S’il n’avait travaillé que pour lui seul, ce ne lui aurait pas semblé valoir tant de peine, mais il n’en est rien. En toute sincérité, il s’inquiète maintenant pour la pauvre enfant, qu’il connaît et qu’il aime. Chaque minute, il le sent, rapproche d’elle la ruine ; quand il passa devant sa porte, il avait songé d’abord à la sortir du lit dans ses bras et à l’emporter où elle pourrait partager sa destinée. Mais, réflexion faite, il sentit qu’en la réveillant tout à coup, comme il était impossible qu’il lui murmurât la moindre explication, il serait cause qu’elle crierait et serait entendue. Cette imprudence de l’une serait fatale à tous deux. De même que les avalanches des Alpes, suspendues au-dessus de la tête du voyageur, souvent, raconte-t-on, se déchaînent sous le mouvement d’air causé par un simple murmure, précisément d’un murmure ainsi retenu dépendait la volonté meurtrière de l’homme d’en bas.
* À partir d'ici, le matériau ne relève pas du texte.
(* ===== verification/TimeSharing.v ===== *)
(** * machine/mipssim.cc [Machine::Run], threads/scheduler.cc [Scheduler::Run],
    threads/thread.cc [Thread::Yield]: time sharing of user programs

    The loop that runs a user program, one instruction and one tick of the
    clock at a time, with the preemption on top of it: a tick serves the
    devices that are due, and if the timer asked for it the thread yields, so
    that its registers are saved, the next ready thread is made current and
    that thread's registers and page table are loaded.

    The host stacks of the threads are flattened: a thread that lost the CPU in
    [Scheduler::Run] continues there when it gets it back, restores its state
    and leaves [Yield] and [OneTick] as it would have; every thread on the
    ready list of this file lost the CPU that way.  No thread is created,
    destroyed or woken up between the turns: the trap handler is a parameter
    that works on the machine alone, and so are the handlers of the devices. *)
From S2P Require Import Prelude BitMap Memory Cpu Frames AddrSpace ThreadData ListCells Interrupt Synch UserThread Exception Loader OwnView.

(** The machine and the address spaces, the scheduler, the [space] and the
    [userRegisters] of every thread, and the devices. *)
Record Computer (E : Type) := mkComputer {
  c_vm : VM;
  c_sys : Sys;
  c_space : gmap Z nat;
  c_regs : gmap Z (list Z);
  c_dev : E
}.
Arguments mkComputer {E}.
Arguments c_vm {E}.
Arguments c_sys {E}.
Arguments c_space {E}.
Arguments c_regs {E}.
Arguments c_dev {E}.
Non, il n’y a qu’un moyen de sauver l’enfant ; pour la délivrer la première chose à faire est de se délivrer lui-même. Et il a fait un début excellent ; car la pointe qu’il s’attendait, avec effroi, à voir arrachée par le moindre effort en raison du bois à demi carié, tient ferme à l’épreuve de son propre poids. Il y a rapidement attaché trois longueurs de sa corde nouvelle, qui mesure onze pieds. Il la noue sommairement, de façon à ne pas perdre plus de trois pieds dans l’intervalle ; il y a joint une seconde longueur à la première, si bien que déjà seize pieds sont prêts à être suspendus par la fenêtre, et, de la sorte, en mettant les choses au pis, ce ne sera pas un désastre absolu s’il lui faut glisser le long de la corde aussi bas qu’elle peut descendre et, de là, se laisser tomber avec hardiesse. Tout cela s’était accompli en six minutes à peu près ; l’ardente lutte en bas et en haut se poursuit avec fermeté et avec ferveur. L’assassin travaille dur dans le salon, l’ouvrier travaille dur dans la chambre à coucher. Le misérable progresse fameusement, au bas de l’escalier ; il a déjà gonflé son sac d’une fournée de banknotes, il en suit de près une seconde à la trace. Il a aussi levé une compagnie de monnaies d’or. Il n’y avait pas, en ce temps-là, de souverains, mais les guinées valaient trente shillings pièce, et son chemin s’était fait dans une carrière de guinées. L’assassin est tout à fait joyeux, et si une créature est encore vivante dans cette maison, comme il a la clairvoyance de le soupçonner, comme il projette de bientôt le savoir, il serait enchanté, avant de couper la gorge à cette créature, de boire avec la créature un verre de quelque chose. Au lieu de ce verre, ne pourrait-il pas laisser en don à la pauvre créature sa gorge ? Oh non ! impossible ! Les gorges sont une sorte de chose dont il ne fait jamais le don : les affaires ! il faut avoir égard aux affaires.